World Congress on Genomics & Bioinformatics
Brisbane, Australia
Jing Doo Wang
Asia University, Taiwan
Title: Reducing the gap between phenotypes and genotypes via comparing tagged whole genomic sequences
Biography
Biography: Jing Doo Wang
Abstract
With the progress of next generation sequences (NGS) nowadays, it is possible to have whole (complete) genomic sequences of instances of distinct organisms available. It is interesting and attractive to partition selected instances of organisms into classes according to features (phenotypes) defined or observed by domain experts precisely and then to extract and identify some distinctive genomic subsequences as biomarkers by comparing their whole genomic sequences. To overcome the computational bottleneck of whole genomic sequences comparison across those instances of organisms, a scalable approach based on previous work is applied to extract the maximal repeats from these tagged whole genomic sequences and meanwhile compute class frequency distributions of these maximal repeats extracted.

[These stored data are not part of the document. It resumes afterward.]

Lemma getKnownConnection_spec ph addr c :
  getKnownConnection ph addr = c -> c ≠ "" ->
  c ∈ preferredConnAddresses ph /\ strings_Contains addr c = true.
Proof.
  unfold getKnownConnection. intros <- Hc.
  destruct (head _) as [a|] eqn:E; [|done]. simpl in *.
  apply head_Some_elem_of in E. by apply list_elem_of_filter in E as [? ?].
Qed.

Lemma getKnownConnection_none ph addr :
  (forall c, c ∈ preferredConnAddresses ph -> strings_Contains addr c = false) ->
  getKnownConnection ph addr = "".
Proof.
  intros Hn. unfold getKnownConnection.
  destruct (head _) as [a|] eqn:E; [|done].
  apply head_Some_elem_of, list_elem_of_filter in E as [Hc Hin].
  specialize (Hn _ Hin). congruence.
Qed.

(** Connection addresses.  A new peer is put on the waiting list exactly
    when its connection string contains a preferred address (the first such) and
    it is not listed there yet; it is then listed at that address.  In every
    other case the holder does not change. *)
Theorem PutConnectionAddress_spec ph p addr :
  let c := getKnownConnection ph addr in
  let ph' := PutConnectionAddress AllShardId ph p addr in
  (ph' = ph /\ (c = "" \/ p ∈ (pid <$> slice_at (connAddrToPeersInfo ph) c))) \/
  (c ∈ preferredConnAddresses ph /\ strings_Contains addr c = true /\
   ~ (p ∈ (pid <$> slice_at (connAddrToPeersInfo ph) c)) /\
   tempPeerIDsWaitingForShard ph' = <[p := c]> (tempPeerIDsWaitingForShard ph) /\
   connAddrToPeersInfo ph' =
     <[c := slice_at (connAddrToPeersInfo ph) c ++ [mkPeerInfo p AllShardId]]> (connAddrToPeersInfo ph) /\
   Get ph' = Get ph /\ peerIDs ph' = peerIDs ph).
Proof.
  intros c ph'. unfold ph', PutConnectionAddress. fold c.
  assert (String.length c = 0 <-> c = "") as Hlen by (destruct c; split; intros [=]; done).
  rewrite <- getPeerInfo_is_Some. case_decide as Hl; [left; by rewrite Hlen in Hl; auto|].
  assert (c ≠ "") as Hne by naive_solver.
  destruct (getKnownConnection_spec ph addr c eq_refl Hne) as [Hin Hct].
  destruct (slice_at (connAddrToPeersInfo ph) c) as [|x l] eqn:Es.
  - right. split_and!; simpl; rewrite ?Es; try done; intros [? [=]]; congruence.
  - destruct (getPeerInfoForPeerID p (x :: l)) as [y|] eqn:Ep; [by left; eauto|].
    right. split_and!; simpl; rewrite ?Es; try done; intros [? [=]]; congruence.
Qed.

(** Call sequences in which [Remove] is applied only to the last peer of a shard. *)
Inductive reachable_lifo : peersHolder -> Prop :=
| lifo_new isValid addrs ph : NewPeersHolder isValid addrs = Ok ph -> reachable_lifo ph
| lifo_put ph p addr : reachable_lifo ph -> reachable_lifo (PutConnectionAddress AllShardId ph p addr)
| lifo_shard ph p s : reachable_lifo ph -> reachable_lifo (PutShardID ph p s)
| lifo_remove ph p ph' :
    reachable_lifo ph ->
    (forall d, peerIDs ph !! p = Some d ->
       index d + 1 = length (slice_at (peerIDsPerShard ph) (shardID d))) ->
    Remove ph p = Ret ph' -> reachable_lifo ph'
| lifo_clear ph : reachable_lifo ph -> reachable_lifo (Clear ph).

Lemma reachable_lifo_reachable ph : reachable_lifo ph -> reachable ph.
Proof. induction 1; eauto using reachable. Qed.

(** Position invariant.  As long as [Remove] is called only on the last peer
    of its shard, the position recorded for a preferred peer is its position in
    the list of its shard, so every preferred peer is listed. *)
Theorem index_ok_invariant ph : reachable_lifo ph -> index_ok ph.
Proof.
  induction 1 as [isValid addrs ph Hn| | | ph p ph' Hr IH Hlast Hrem|].
  - intros p d. apply NewPeersHolder_fields in Hn as (_ & _ & ->). by rewrite lookup_empty.
  - by apply index_ok_put.
  - by apply index_ok_shard; [apply reachable_waiting_listed, reachable_lifo_reachable|].
  - destruct (peerIDs ph !! p) as [d|] eqn:Hd.
    + by eapply index_ok_remove_last; [| |apply Hlast|].
    + rewrite Remove_not_held in Hrem by done. by simplify_eq.
  - apply index_ok_clear.
Qed.

(** Removal.  When the recorded positions are right, [Remove] does not panic:
    it forgets the peer, cuts exactly that peer out of the list of its shard
    (dropping the shard when its list becomes empty), stops it waiting, and keeps
    every other preferred peer and every other shard. *)
Theorem Remove_spec ph p d :
  index_ok ph -> peerIDs ph !! p = Some d ->
  exists ph' a b,
    Remove ph p = Ret ph' /\
    Contains ph' p = false /\ tempPeerIDsWaitingForShard ph' !! p = None /\
    (forall q, q ≠ p -> peerIDs ph' !! q = peerIDs ph !! q) /\
    slice_at (Get ph) (shardID d) = a ++ p :: b /\ length a = index d /\
    slice_at (Get ph') (shardID d) = a ++ b /\
    (Get ph' !! shardID d = None <-> a ++ b = []) /\
    (forall s, s ≠ shardID d -> Get ph' !! s = Get ph !! s).
Proof.
  intros I Hd. pose proof (I _ _ Hd) as Hi. pose proof (lookup_lt_Some _ _ _ Hi) as Hlt.
  rewrite (Remove_held _ _ _ Hd), decide_True by lia.
  eexists _, (take (index d) (slice_at (Get ph) (shardID d))),
    (drop (index d + 1) (slice_at (Get ph) (shardID d))).
  split; [done|]. unfold Contains, Get. cbn [peerIDs peerIDsPerShard tempPeerIDsWaitingForShard].
  rewrite !lookup_delete_eq. split_and!; try done.
  - intros q Hne. by rewrite lookup_delete_ne.
  - rewrite Nat.add_1_r. symmetry. by apply take_drop_middle.
  - rewrite length_take. lia.
  - case_decide as Hz; [|by rewrite lookup_insert_eq].
    rewrite lookup_delete_eq. apply nil_length_inv in Hz. by rewrite Hz.
  - case_decide as Hz.
    + rewrite lookup_delete_eq. apply nil_length_inv in Hz. by rewrite Hz.
    + rewrite lookup_insert_eq. split; [done|]. intros E. exfalso. apply Hz. by rewrite E.
  - intros s Hs. case_decide; [by rewrite lookup_delete_ne | by rewrite lookup_insert_ne].
Qed.

(** Stale positions.  After [Remove] of a peer that is not the last of its
    shard, the positions of the peers behind it are out of date: removing then
    the last peer [q] of that shard panics, and removing any other later peer [q]
    leaves [q] in the list of the shard, cuts out the peer behind it, which stays
    in [peerIDs], although [q] itself is no longer a preferred peer. *)
Theorem Remove_stale_index ph p q dp dq ph1 :
  index_ok ph -> NoDup (slice_at (Get ph) (shardID dp)) ->
  peerIDs ph !! p = Some dp -> peerIDs ph !! q = Some dq ->
  shardID dq = shardID dp -> index dp < index dq ->
  Remove ph p = Ret ph1 ->
  if decide (index dq + 1 = length (slice_at (Get ph) (shardID dp)))
  then Remove ph1 q = Panic
  else exists ph2 r,
    Remove ph1 q = Ret ph2 /\ Contains ph2 q = false /\
    q ∈ slice_at (Get ph2) (shardID dp) /\
    slice_at (Get ph) (shardID dp) !! (index dq + 1) = Some r /\
    r ∉ slice_at (Get ph2) (shardID dp).
Proof.
  intros I Hnd Hp Hq Hs Hlt H1.
  destruct (Remove_spec _ _ _ I Hp) as (ph1' & a & b & E1 & _ & _ & Hother & Hl & Ha & Hl1 & _).
  assert (ph1' = ph1) as -> by congruence. clear E1.
  assert (q ≠ p) as Hqp by (intros ->; rewrite Hp in Hq; simplify_eq; lia).
  assert (peerIDs ph1 !! q = Some dq) as Hq1 by (by rewrite Hother).
  pose proof (I _ _ Hq) as Hiq. rewrite Hs in Hiq. change (peerIDsPerShard ph) with (Get ph) in Hiq.
  rewrite Hl in Hiq, Hnd. rewrite lookup_app_r in Hiq by lia.
  destruct (index dq - length a) as [|j] eqn:Ej; [lia|]. simpl in Hiq.
  rewrite (Remove_held _ _ _ Hq1), Hs. change (peerIDsPerShard ph1) with (Get ph1).
  rewrite Hl1, Hl, !length_app. simpl.
  case_decide as Hlast; [rewrite decide_False by lia; done|].
  pose proof (lookup_lt_Some _ _ _ Hiq) as Hjb.
  destruct (b !! S j) as [r|] eqn:Hr; [|apply lookup_ge_None in Hr; lia].
  assert (index dq = length a + S j) as Hidx by lia. rewrite Hidx.
  pose proof (take_drop_middle _ _ _ Hr) as Hb.
  rewrite decide_True by (apply lookup_lt_Some in Hr; lia).
  eexists _, r. split; [done|]. unfold Contains, Get. cbn [peerIDs peerIDsPerShard].
  rewrite lookup_delete_eq.
  assert (take (length a + S j) (a ++ b) ++ drop (length a + S j + 1) (a ++ b) =
          a ++ take (S j) b ++ drop (S (S j)) b) as ->.
  { replace (length a + S j + 1) with (length a + S (S j)) by lia.
    by rewrite take_app_add, drop_app_add, <- app_assoc. }
  assert (q ∈ a ++ take (S j) b ++ drop (S (S j)) b) as Hin.
  { rewrite !elem_of_app. right; left. apply list_elem_of_lookup. exists j.
    rewrite lookup_take_lt by lia. done. }
  rewrite decide_False by (rewrite length_take, length_app; lia).
  rewrite lookup_insert_eq. simpl. split_and!; try done.
  - rewrite lookup_app_r by lia. by replace (length a + S j + 1 - length a) with (S (S j)) by lia.
  - rewrite <- Hb in Hnd. rewrite !NoDup_app, NoDup_cons, NoDup_app, NoDup_cons in Hnd. set_solver.
Qed.

End Correctness.

(** ** Witnesses *)

Module Witness.

Definition AllShard : Z := 4294967280.
Definition addrs : list string := ["10.0.0.1"; "10.0.0.2"].
Definition ph0 : peersHolder :=
  match NewPeersHolder (fun _ => true) addrs with Ok ph => ph | Err _ => mk [] ∅ ∅ ∅ ∅ end.
Definition put ph p := PutConnectionAddress AllShard ph p "/ip4/10.0.0.1/tcp/4000".
Definition ph1 : peersHolder := put (put (put ph0 "p1") "p2") "p3".
Definition ph2 : peersHolder := PutShardID (PutShardID (PutShardID ph1 "p1" 7) "p2" 7) "p3" 7.

Lemma ph0_new : NewPeersHolder (fun _ => true) addrs = Ok ph0.
Proof. reflexivity. Qed.
Lemma ph1_reachable : reachable AllShard ph1.
Proof. unfold ph1, put. do 3 apply reach_put. exact (reach_new _ _ _ _ ph0_new). Qed.
Lemma ph2_lifo : reachable_lifo AllShard ph2.
Proof. unfold ph2, ph1, put. do 3 apply lifo_shard. do 3 apply lifo_put. exact (lifo_new _ _ _ _ ph0_new). Qed.

Lemma ph2_index_ok : index_ok ph2.
Proof.
  unfold ph2. assert (waiting_listed ph1) as W by (eapply reachable_waiting_listed, ph1_reachable).
  repeat apply index_ok_shard; repeat apply waiting_listed_shard; try exact W.
  unfold ph1, put. do 3 apply index_ok_put. intros p d. vm_compute. done.
Qed.

Lemma PutShardID_registers_witness :
  Contains (PutShardID ph1 "p2" 7) "p2" = true /\ Contains ph1 "p2" = false /\
  PutShardID ph1 "unknown" 7 = ph1.
Proof.
  split; [|split; [vm_compute; reflexivity|]].
  - exact (proj1 (PutShardID_registers AllShard ph1 "p2" 7 ph1_reachable)).
  - exact (PutShardID_registers AllShard ph1 "unknown" 7 ph1_reachable).
Defined.

Lemma index_ok_invariant_witness : index_ok ph2 /\ Get ph2 !! 7%Z = Some ["p1"; "p2"; "p3"].
Proof.
  split; [|vm_compute; reflexivity]. apply (index_ok_invariant AllShard). exact ph2_lifo.
Defined.

Definition d1 : peerIDData := mkPeerIDData "10.0.0.1" 7 0.
Definition d2 : peerIDData := mkPeerIDData "10.0.0.1" 7 1.

Lemma Remove_spec_witness : exists ph',
  Remove ph2 "p2" = Ret ph' /\ Contains ph' "p2" = false.
Proof.
  destruct (Remove_spec ph2 "p2" d2 ph2_index_ok) as (ph' & a & b & E & C & _).
  - vm_compute; reflexivity.
  - exists ph'. exact (conj E C).
Defined.

Definition ph3 : peersHolder := match Remove ph2 "p1" with Ret ph => ph | Panic => ph2 end.

Lemma Remove_stale_index_witness : exists ph4 r,
  Remove ph3 "p2" = Ret ph4 /\ Contains ph4 "p2" = false /\
  "p2" ∈ slice_at (Get ph4) 7%Z /\ slice_at (Get ph2) 7%Z !! 2 = Some r /\
  r ∉ slice_at (Get ph4) 7%Z.
Proof.
  refine (Remove_stale_index ph2 "p1" "p2" d1 d2 ph3 ph2_index_ok _ _ _ _ _ _).
  - apply (bool_decide_unpack _). vm_compute. exact I.
  - vm_compute; reflexivity.
  - vm_compute; reflexivity.
  - reflexivity.
  - simpl. lia.
  - vm_compute; reflexivity.
Defined.

(** The same sequence of calls ends in a panic. *)
Example Remove_panics :
  match Remove ph3 "p2" with Ret ph => Remove ph "p3" | Panic => Ret ph3 end = Panic.
Proof. vm_compute. reflexivity. Qed.

End Witness.
(* ===== verification/PeerShard.v ===== *)
(** * PeerShard: the wire format of a peer shard message ([message/peerShardMessage.pb.go])

    A message with one string field.  The generated helpers are the same text as
    those of [data/topicMessage.pb.go], up to the names; they are the primitives
    of [Wire].  The length of a string is read as a [uint64] and then converted
    to [int], where a byte field reads an [int] directly. *)

From S2P Require Import Prelude Errors Wire.
From Stdlib Require Import ZArith Lia String Strings.Byte.
From stdpp Require Import prelude list strings pretty.

Local Open Scope Z_scope.

Record PeerShard : Type := mk { ShardId : string }.

#[export] Instance PeerShard_eq_dec : EqDecision PeerShard.
Proof. solve_decision. Defined.

Definition Reset : PeerShard := mk "".

(** The getter tolerates a nil receiver. *)
Definition GetShardId (m : option PeerShard) : string :=
  match m with Some m => ShardId m | None => "" end.

Definition Equal (this that : option PeerShard) : bool :=
  match that with
  | None => match this with None => true | Some _ => false end
  | Some that1 =>
      match this with
      | None => false
      | Some this => if decide (ShardId this ≠ ShardId that1) then false else true
      end
  end.

Definition sovPeerShardMessage (x : Z) : Z := sov x.
Definition encodeVarintPeerShardMessage (dAtA : bytes) (offset v : Z) : outcome (bytes * Z) :=
  encodeVarint dAtA offset v.
Definition skipPeerShardMessage (dAtA : bytes) : result Z := skip dAtA.

(** [len(m.ShardId)]. *)
Definition strlen (s : string) : Z := len (bytes_of_string s).

Definition Size (m : option PeerShard) : Z :=
  match m with
  | None => 0
  | Some m =>
      let l := strlen (ShardId m) in
      if l >? 0 then 0 + (1 + l + sovPeerShardMessage (u64 l)) else 0
  end.

Definition MarshalToSizedBuffer (m : PeerShard) (dAtA : bytes) : outcome (bytes * Z) :=
  let i := len dAtA in
  let! (dAtA, i) :=
    if strlen (ShardId m) >? 0 then
      let i := i - strlen (ShardId m) in
      let! dAtA := copy_at dAtA i (bytes_of_string (ShardId m)) in
      let! (dAtA, i) := encodeVarintPeerShardMessage dAtA i (u64 (strlen (ShardId m))) in
      let i := i - 1 in
      let! dAtA := put dAtA i (z2b 10) in
      Ret (dAtA, i)
    else Ret (dAtA, i) in
  Ret (dAtA, len dAtA - i).

Definition Marshal (m : PeerShard) : outcome bytes :=
  let size := Size (Some m) in
  let dAtA := zeros size in
  let! (dAtA, n) := MarshalToSizedBuffer m dAtA in
  Ret (take (Z.to_nat n) dAtA).

Definition MarshalTo (m : PeerShard) (dAtA : bytes) : outcome (bytes * Z) :=
  marshal_to (MarshalToSizedBuffer m) (Size (Some m)) dAtA.
Definition XXX_Marshal (m : PeerShard) (b : bytes) : outcome bytes := xxx_marshal (MarshalToSizedBuffer m) b.
Definition XXX_Size (m : option PeerShard) : Z := Size m.

(** The read of a string field: length as [uint64], then [int(stringLen)]. *)
Definition read_string (l : Z) (rest : bytes) : result (string * bytes) :=
  let? (stringLen, rest) := varint u64 rest in
  let intStringLen := i64 stringLen in
  let? (b, rest) := read_chunk l intStringLen rest in
  Ok (string_of_bytes b, rest).

Fixpoint unmarshal_loop (fuel : nat) (l : Z) (m : PeerShard) (field : bytes) : result PeerShard :=
  match field, fuel with
  | [], _ => Ok m
  | _, O => Err io_ErrUnexpectedEOF
  | _, S n =>
      let? (wire, rest) := varint u64 field in
      let fieldNum := i32 (Z.shiftr wire 3) in
      let wireType := Z.land wire 7 in
      if wireType =? 4 then Err (ErrText "proto: PeerShard: wiretype end group for non-group")
      else if fieldNum <=? 0 then
        Err (ErrText ("proto: PeerShard: illegal tag " +:+ pretty fieldNum
                        +:+ " (wire type " +:+ pretty wire +:+ ")"))
      else if fieldNum =? 1 then
        if negb (wireType =? 2) then Err (wrong_wireType wireType "ShardId")
        else let? (s, rest) := read_string l rest in unmarshal_loop n l (mk s) rest
      else
        let? rest := skip_field l field in unmarshal_loop n l m rest
  end.

Definition Unmarshal (m : PeerShard) (dAtA : bytes) : result PeerShard :=
  unmarshal_loop (length dAtA) (len dAtA) m dAtA.
Definition XXX_Unmarshal (m : PeerShard) (b : bytes) : result PeerShard := Unmarshal m b.

(** ** Correctness *)

Definition encode (m : PeerShard) : bytes := bytes_field 10 (bytes_of_string (ShardId m)).

Lemma read_string_field l s rest :
  l < 2 ^ 63 -> len (uvarint (strlen s) ++ bytes_of_string s ++ rest) <= l ->
  read_string l (uvarint (strlen s) ++ bytes_of_string s ++ rest) = Ok (s, rest).
Proof.
  intros Hl Hle. pose proof Hle as Hle'. rewrite !length_app in Hle'. fold (strlen s) in Hle'.
  unfold strlen in *.
  pose proof (read_bytes_field l (bytes_of_string s) rest ltac:(lia) Hl Hle) as P.
  unfold read_string, read_bytes in *.
  rewrite varint_i64 in P by (unfold in_u64; lia). rewrite varint_u64 by (unfold in_u64; lia).
  rewrite P. by rewrite string_of_bytes_of_string.
Qed.

Lemma PeerShard_MarshalToSizedBuffer m dAtA :
  len (encode m) < 2 ^ 63 ->
  MarshalToSizedBuffer m dAtA =
    if len dAtA <? len (encode m) then Panic
    else Ret (take (length dAtA - length (encode m)) dAtA ++ encode m, len (encode m)).
Proof.
  intros Hlen. pose proof (len_bytes_field 10 (bytes_of_string (ShardId m))) as Hb. unfold encode in Hlen.
  pose proof (put_spec_buffer _ _ dAtA (put_bytes_field 10 (bytes_of_string (ShardId m)) ltac:(lia))) as P.
  exact P.
Qed.

Lemma unmarshal_ShardId n l m s :
  len (uvarint (strlen s) ++ bytes_of_string s) <= l -> l < 2 ^ 63 ->
  unmarshal_loop (S n) l m (z2b 10 :: uvarint (strlen s) ++ bytes_of_string s) = Ok (mk s).
Proof.
  intros Hle Hl. cbn [unmarshal_loop]. rewrite varint_tag by lia.
  rewrite <- (app_nil_r (bytes_of_string s)) in Hle |- *.
  change (i32 (Z.shiftr 10 3)) with 1. change (Z.land 10 7) with 2.
  cbn [Z.eqb Z.leb Z.compare Pos.eqb Pos.compare Pos.compare_cont negb].
  rewrite read_string_field by (rewrite ?length_app in *; done || lia). by destruct n.
Qed.

(** Round trip.  Marshalling a peer shard message fills exactly [Size]
    bytes, and unmarshalling them, after an unknown field or not, gives the
    message back whatever the receiver held, unless the shard id is empty, which
    leaves the receiver. *)
Theorem PeerShard_roundtrip m m0 :
  len (encode m) < 2 ^ 63 -> exists dAtA,
    Marshal m = Ret dAtA /\ len dAtA = Size (Some m) /\
    Unmarshal m0 dAtA = Ok (if decide (ShardId m = ""%string) then m0 else m).
Proof.
  intros Hlen. exists (encode m). pose proof (len_bytes_field 10 (bytes_of_string (ShardId m))) as Hb.
  assert (Size (Some m) = len (encode m)) as Hsize
    by (unfold encode in *; rewrite <- size_bytes_field by lia; unfold Size, size_bytes; done).
  split_and!; [| done |].
  - unfold Marshal. rewrite Hsize, PeerShard_MarshalToSizedBuffer, len_zeros, Z.ltb_irrefl by (done || lia).
    unfold zeros. rewrite length_replicate, Nat2Z.id, Nat.sub_diag, take_0, app_nil_l. by rewrite firstn_all.
  - unfold Unmarshal, encode, bytes_field in *. destruct m as [s]; simpl ShardId in *.
    destruct (decide (s = ""%string)) as [->|Hne]; [done|].
    rewrite decide_False in * by (intros E; apply Hne; by destruct s).
    simpl length in Hlen.
    apply unmarshal_ShardId; unfold strlen; simpl length; lia.
Qed.

Module Witness.

Lemma PeerShard_roundtrip_witness : exists dAtA,
  Marshal (mk "1") = Ret dAtA /\ len dAtA = 3 /\ Unmarshal (mk "7") dAtA = Ok (mk "1").
Proof. exact (PeerShard_roundtrip (mk "1") (mk "7") eq_refl). Defined.

End Witness.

These repeats with extremely biased class frequency distribution or just appearing in all instance of one class, if existing, may provide valuable hints or clues for biologists to further analyze or inspect whether the relationship between defined features (phenotypes) and extracted repeats (genotypes) is significant or not. Most of all, above computation of maximal repeat extraction could be achieved via cloud computing that can provide scalable computing environment if necessary. The method as described above opens a novel direction of researches to explore the connections between phenotypes and genotypes by comparing tagged whole genomic sequences.